Dataset entries:
(* ===== verification/Auth.v ===== *)
(** * Capability tokens (crates/rro-engine/src/auth.rs)

    Roles and what they allow, claims, the signing policy of a node, and the
    issue and verification of HS256 tokens over the hash of [Sha256] and the
    text encoding of [Base64Url]. The JSON text of the claims is written and
    read by serde, whose round trip is a law of the class [ClaimsJson]; the
    clock is an argument. *)
From S2P Require Import Prelude Utf8 Sha256 Base64Url.
#[local] Set Default Goal Selector "!".
#[local] Set Warnings "-clear-no-such-hyp".
Local Open Scope Z_scope.

(** ** Roles *)

Inductive Role : Type := Reader | Writer | Admin.
#[export] Instance Role_eq_dec : EqDecision Role.
Proof. solve_decision. Defined.

(** The derived order of the variants. *)
Definition role_rank (r : Role) : Z := match r with Reader => 0 | Writer => 1 | Admin => 2 end.

Definition admin_verbs : list bytes := [str "compact"; str "flush"; str "drop_collection"].
Definition writer_verbs : list bytes := [
  str "index"; str "tx"; str "relate"; str "set_payload"; str "overwrite_payload";
  str "delete_payload_keys"; str "clear_payload"; str "create_alias"; str "delete_alias"].

Definition min_role (verb : bytes) : Role :=
  if bool_decide (verb ∈ admin_verbs) then Admin
  else if bool_decide (verb ∈ writer_verbs) then Writer
  else Reader.

Definition allows (r : Role) (verb : bytes) : bool := role_rank (min_role verb) <=? role_rank r.

(** ** Claims and policies *)

Record Claims : Type := mkClaims {
  sub : bytes;
  c_role : Role;
  ns : option bytes;
  iat : Z;
  exp : Z;
}.

Inductive AuthError : Type := Missing | Malformed | BadSignature | Expired | Forbidden | WrongNamespace.

Record AuthPolicy : Type := mkAuthPolicy { auth_key : bytes; namespace : option bytes }.

Definition auth_new (key : bytes) : AuthPolicy := mkAuthPolicy key None.
Definition for_namespace (p : AuthPolicy) (namespace : bytes) : AuthPolicy := mkAuthPolicy (auth_key p) (Some namespace).

(** Claims a Rust value can hold: valid UTF-8 of a length a [usize] can count,
    and [u64] times. *)
Definition claims_ok (c : Claims) : Prop :=
  Forall is_byte (sub c) /\ valid_utf8 (sub c) = true /\ Z.of_nat (length (sub c)) < 2 ^ 64
  /\ (forall n, ns c = Some n -> Forall is_byte n /\ valid_utf8 n = true)
  /\ 0 <= iat c < 2 ^ 64 /\ 0 <= exp c < 2 ^ 64.

(** [serde_json::to_vec] and [from_slice] at [Claims]. *)
Class ClaimsJson := {
  claims_to_vec : Claims -> bytes;
  claims_from_slice : bytes -> option Claims;
}.
Class ClaimsJsonLaws (J : ClaimsJson) : Prop := {
  claims_to_vec_bytes c : claims_ok c -> Forall is_byte (claims_to_vec c);
  claims_roundtrip c : claims_ok c -> claims_from_slice (claims_to_vec c) = Some c;
}.

(** ** Tokens *)
Section tokens.
Context `{J : ClaimsJson}.

Definition jwt_header : bytes :=
  [123; 34] ++ str "alg" ++ [34; 58; 34] ++ str "HS256" ++ [34; 44; 34] ++ str "typ" ++ [34; 58; 34] ++ str "JWT" ++ [34; 125].

Definition DOT : Z := 46.

Definition sign_hs256 (claims : Claims) (key : bytes) : bytes :=
  let signing_input := b64url_encode jwt_header ++ DOT :: b64url_encode (claims_to_vec claims) in
  let sig := hmac_sha256 key signing_input in
  signing_input ++ DOT :: b64url_encode sig.

Definition verify_hs256 (token key : bytes) : result AuthError Claims :=
  match split_at_char DOT token with
  | [h; p; s] =>
      let signing_input := h ++ DOT :: p in
      let expected := hmac_sha256 key signing_input in
      match b64url_decode s with
      | None => Err Malformed
      | Some given =>
          if negb (constant_time_eq expected given) then Err BadSignature
          else match b64url_decode p with
               | None => Err Malformed
               | Some payload => match claims_from_slice payload with Some c => Ok c | None => Err Malformed end
               end
      end
  | _ => Err Malformed
  end.

Definition issue (p : AuthPolicy) (claims : Claims) : bytes := sign_hs256 claims (auth_key p).

(** [now + ttl_secs] wraps in a release build. *)
Definition issue_for (now : Z) (p : AuthPolicy) (sub : bytes) (role : Role) (ns : option bytes) (ttl_secs : Z) : bytes :=
  issue p (mkClaims sub role ns now ((now + ttl_secs) mod 2 ^ 64)).

(** A scoped token on a node scoped to another namespace. *)
Definition wrong_namespace (node_ns tok_ns : option bytes) : bool :=
  match node_ns, tok_ns with
  | Some a, Some b => negb (bool_decide (a = b))
  | _, _ => false
  end.

Definition authorize (now : Z) (p : AuthPolicy) (token : option bytes) (verb : bytes) : result AuthError Role :=
  match token with
  | None => Err Missing
  | Some token =>
      claims ← verify_hs256 token (auth_key p);
      if exp claims <=? now then Err Expired
      else if wrong_namespace (namespace p) (ns claims) then Err WrongNamespace
      else if negb (allows (c_role claims) verb) then Err Forbidden
      else Ok (c_role claims)
  end.
End tokens.

(** ** The order of roles *)

Lemma allows_mono r r' verb : role_rank r <= role_rank r' -> allows r verb = true -> allows r' verb = true.
Proof. unfold allows. rewrite !Z.leb_le. lia. Qed.

Lemma allows_reader verb : allows Reader verb = true <-> (verb ∉ admin_verbs) /\ verb ∉ writer_verbs.
Proof.
  unfold allows, min_role. repeat case_bool_decide; cbn; split; try done; naive_solver.
Qed.

(** ** Verification *)
Section verification.
Context `{J : ClaimsJson} `{!ClaimsJsonLaws J}.

Lemma jwt_header_bytes : Forall is_byte jwt_header.
Proof. repeat (constructor; [by split|]). constructor. Qed.

(** A dot separates exactly the three segments of a token. *)
Lemma split_token h p s : (DOT ∉ h) -> (DOT ∉ p) -> (DOT ∉ s) ->
  split_at_char DOT ((h ++ DOT :: p) ++ DOT :: s) = [h; p; s].
Proof.
  intros Hh Hp Hs. rewrite <- app_assoc. cbn. rewrite split_join by done.
  rewrite split_join by done. by rewrite split_whole.
Qed.

Lemma split_three token h p s : split_at_char DOT token = [h; p; s] ->
  token = (h ++ DOT :: p) ++ DOT :: s /\ (DOT ∉ h) /\ (DOT ∉ p) /\ DOT ∉ s.
Proof.
  intros E. destruct (split_parts _ _ _ _ E) as [Hh [[? _]|(t1 & -> & E1)]]; [done|].
  destruct (split_parts _ _ _ _ E1) as [Hp [[? _]|(t2 & -> & E2)]]; [done|].
  destruct (split_parts _ _ _ _ E2) as [Hs [[_ ->]|(t3 & -> & E3)]].
  - split; [by rewrite <- app_assoc|done].
  - by destruct (split_nonempty DOT t3).
Qed.

Lemma verify_sign c key : claims_ok c -> verify_hs256 (sign_hs256 c key) key = Ok c.
Proof.
  intros Hc. pose proof (claims_to_vec_bytes c Hc) as Hb. unfold verify_hs256, sign_hs256. cbn zeta.
  rewrite split_token by (apply encode_no_dot; first [apply jwt_header_bytes|done|apply hmac_bytes]).
  rewrite decode_encode by apply hmac_bytes. rewrite (proj2 (constant_time_eq_iff _ _)) by done. cbn [negb].
  rewrite decode_encode by done. by rewrite claims_roundtrip.
Qed.

(** A token is accepted exactly when its last segment is the MAC of the other
    two under the key and its second segment holds the claims. *)
Lemma verify_ok_iff token key c :
  verify_hs256 token key = Ok c <->
  exists h p s payload, token = (h ++ DOT :: p) ++ DOT :: s /\ (DOT ∉ h) /\ (DOT ∉ p) /\ (DOT ∉ s)
    /\ b64url_decode s = Some (hmac_sha256 key (h ++ DOT :: p))
    /\ b64url_decode p = Some payload /\ claims_from_slice payload = Some c.
Proof.
  unfold verify_hs256. split.
  - destruct (split_at_char DOT token) as [|h [|p [|s [|x l]]]] eqn:E; try done.
    apply split_three in E as (-> & Hh & Hp & Hs). destruct (b64url_decode s) as [given|] eqn:Es; [|done].
    destruct (constant_time_eq _ given) eqn:Ec; cbn [negb]; [|done]. apply constant_time_eq_iff in Ec as <-.
    destruct (b64url_decode p) as [payload|] eqn:Ep; [|done].
    destruct (claims_from_slice payload) eqn:Ej; [|done]. intros [= ->]. by exists h, p, s, payload.
  - intros (h & p & s & payload & -> & Hh & Hp & Hs & Es & Ep & Ej). rewrite split_token by done.
    cbn zeta. rewrite Es, (proj2 (constant_time_eq_iff _ _)) by done. cbn [negb]. by rewrite Ep, Ej.
Qed.

(** C21: A token is authorized for a verb, with a role, exactly when it is three
    segments of which the last is the MAC of the first two under this node's
    key, the second holds claims with that role that have not expired, a scoped
    token meets an unscoped node or one of its own namespace, and the role's
    tier reaches the verb's. Nothing else in the token, its header included,
    matters. *)
Theorem authorize_exact now p token verb r :
  authorize now p token verb = Ok r <->
  exists h pl s payload c, token = Some ((h ++ DOT :: pl) ++ DOT :: s)
    /\ (DOT ∉ h) /\ (DOT ∉ pl) /\ (DOT ∉ s)
    /\ b64url_decode s = Some (hmac_sha256 (auth_key p) (h ++ DOT :: pl))
    /\ b64url_decode pl = Some payload /\ claims_from_slice payload = Some c
    /\ now < exp c
    /\ (forall node_ns tok_ns, namespace p = Some node_ns -> ns c = Some tok_ns -> node_ns = tok_ns)
    /\ role_rank (min_role verb) <= role_rank (c_role c) /\ r = c_role c.
Proof.
  assert (forall a b, wrong_namespace a b = false <-> (forall x y, a = Some x -> b = Some y -> x = y)) as Hns.
  { intros [a|] [b|]; cbn; [case_bool_decide|..]; naive_solver. }
  unfold authorize. destruct token as [token|]; [|split; [done|naive_solver]]. rewrite bind_ok. split.
  - intros (c & Hv & Hif). apply verify_ok_iff in Hv as (h & pl & s & payload & -> & Hh & Hp & Hs & Es & Ep & Ej).
    exists h, pl, s, payload, c. destruct (Z.leb_spec (exp c) now); [done|].
    destruct (wrong_namespace _ _) eqn:En; [done|]. rewrite Hns in En. destruct (allows _ verb) eqn:Ea; [|done].
    unfold allows in Ea. rewrite Z.leb_le in Ea. cbn in Hif. injection Hif as <-. by split_and!.
  - intros (h & pl & s & payload & c & [= ->] & Hh & Hp & Hs & Es & Ep & Ej & He & Hn & Ha & ->).
    exists c. split; [apply verify_ok_iff; by exists h, pl, s, payload|].
    rewrite (proj2 (Z.leb_gt _ _)), (proj2 (Hns _ _)) by done. unfold allows.
    by rewrite (proj2 (Z.leb_le _ _)).
Qed.

(** A token issued for a role, a namespace and a time to live is honoured
    by every node that holds the same key until that time has passed, and then
    refused as expired: the issued claims come back unchanged, an unscoped
    token or node restricts nothing, and a token for another namespace or a
    verb above its role's tier is refused for that reason. *)
Theorem issued_token_honoured issuer node now later who role scope ttl verb :
  auth_key node = auth_key issuer ->
  claims_ok (mkClaims who role scope now (now + ttl)) ->
  authorize later node (Some (issue_for now issuer who role scope ttl)) verb =
    if now + ttl <=? later then Err Expired
    else if wrong_namespace (namespace node) scope then Err WrongNamespace
    else if role_rank role <? role_rank (min_role verb) then Err Forbidden
    else Ok role.
Proof.
  intros Hk Hc. unfold authorize, issue_for, issue. rewrite Hk.
  assert (0 <= now + ttl < 2 ^ 64) as Hexp by apply Hc. rewrite Z.mod_small by done.
  rewrite verify_sign by done. cbn [mbind result_bind exp ns c_role]. unfold allows. by rewrite Z.ltb_antisym.
Qed.
End verification.

(** ** Claims on paper: one implementation of the class *)
Module PlainClaims.

Definition role_of (z : Z) : Role := if z =? 0 then Reader else if z =? 1 then Writer else Admin.

(** Fixed-width fields, then the two strings with their lengths. *)
Definition to_vec (c : Claims) : bytes :=
  role_rank (c_role c) :: be_bytes 8 (iat c) ++ be_bytes 8 (exp c) ++ be_bytes 8 (Z.of_nat (length (sub c)))
  ++ sub c ++ match ns c with None => [] | Some n => 1 :: n end.

Definition from_slice (b : bytes) : option Claims :=
  match b with
  | [] => None
  | r :: b =>
      let n := Z.to_nat (from_be_bytes (take 8 (drop 8 (drop 8 b)))) in
      let rest := drop 8 (drop 8 (drop 8 b)) in
      Some (mkClaims (take n rest) (role_of r) (match drop n rest with [] => None | _ :: s => Some s end)
        (from_be_bytes (take 8 b)) (from_be_bytes (take 8 (drop 8 b))))
  end.

#[export] Instance plain_claims : ClaimsJson := {| claims_to_vec := to_vec; claims_from_slice := from_slice |}.

Lemma role_of_rank r : role_of (role_rank r) = r.
Proof. by destruct r. Qed.

#[export] Instance plain_claims_laws : ClaimsJsonLaws plain_claims.
Proof.
  split; intros [s r n i e] (Hs & _ & Hl & Hn & Hi & He); cbn [sub c_role ns iat exp claims_to_vec claims_from_slice plain_claims] in *.
  - unfold to_vec. cbn [sub c_role ns iat exp]. constructor; [by destruct r|]. unfold be_bytes. rewrite !Forall_app.
    split_and!; try apply Forall_rev, le_bytes_range; [done|]. destruct n as [n|]; [|constructor].
    constructor; [by split|]. by apply (Hn n).
  - unfold to_vec, from_slice. cbn [sub c_role ns iat exp]. rewrite role_of_rank.
    assert (forall z (x : bytes), drop 8 (be_bytes 8 z ++ x) = x /\ take 8 (be_bytes 8 z ++ x) = be_bytes 8 z) as Ha
      by (intros z x; by rewrite drop_app_length', take_app_length' by by rewrite length_be_bytes).
    cbn zeta. rewrite !(fun z x => proj1 (Ha z x)), !(fun z x => proj2 (Ha z x)).
    rewrite !from_be_be_bytes by (change (256 ^ Z.of_nat 8) with (2 ^ 64); lia).
    rewrite Nat2Z.id, take_app_length, drop_app_length. f_equal. by destruct n.
Qed.
End PlainClaims.

(** ** Witnesses *)

(** A node of one tenant honours the writer token another node of that tenant
    issued, for a write but not for administration, and not once it is old. *)
Section Witnesses.
Import PlainClaims.

Definition demo_key : bytes := str "local-signing-key".
Definition demo_node : AuthPolicy := for_namespace (auth_new demo_key) (str "acme").
Definition demo_token : bytes := issue_for 1000 (auth_new demo_key) (str "alice") Writer (Some (str "acme")) 3600.

Lemma issued_token_honoured_witness :
  authorize 2000 demo_node (Some demo_token) (str "index") = Ok Writer
  /\ authorize 2000 demo_node (Some demo_token) (str "compact") = Err Forbidden
  /\ authorize 4600 demo_node (Some demo_token) (str "index") = Err Expired
  /\ authorize 2000 (for_namespace (auth_new demo_key) (str "globex")) (Some demo_token) (str "index") = Err WrongNamespace.
Proof.
  assert (claims_ok (mkClaims (str "alice") Writer (Some (str "acme")) 1000 (1000 + 3600))) as Hok.
  { split; [by repeat constructor|]. do 2 (split; [done|]). split; [|done].
    intros n [= <-]. split; [by repeat constructor|done]. }
  split_and!; refine (eq_trans (issued_token_honoured _ _ _ _ _ _ _ _ _ eq_refl Hok) _); vm_compute; reflexivity.
Defined.

(** The token by evaluation, a forged role, and another key. *)
Example demo_authorized : authorize 2000 demo_node (Some demo_token) (str "query") = Ok Writer.
Proof. vm_compute. reflexivity. Qed.
Example demo_other_key : authorize 2000 (auth_new (str "other-key")) (Some demo_token) (str "query") = Err BadSignature.
Proof. vm_compute. reflexivity. Qed.
Example demo_missing : authorize 2000 demo_node None (str "query") = Err Missing.
Proof. reflexivity. Qed.
Example demo_two_segments : authorize 2000 demo_node (Some (str "YWJj.YWJj")) (str "query") = Err Malformed.
Proof. vm_compute. reflexivity. Qed.
End Witnesses.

*Instructions to follow:*
Which lines of the records above contain the word "refused"? Copy each of them.

*Problem solution:*
    refused as expired: the issued claims come back unchanged, an unscoped
    verb above its role's tier is refused for that reason. *)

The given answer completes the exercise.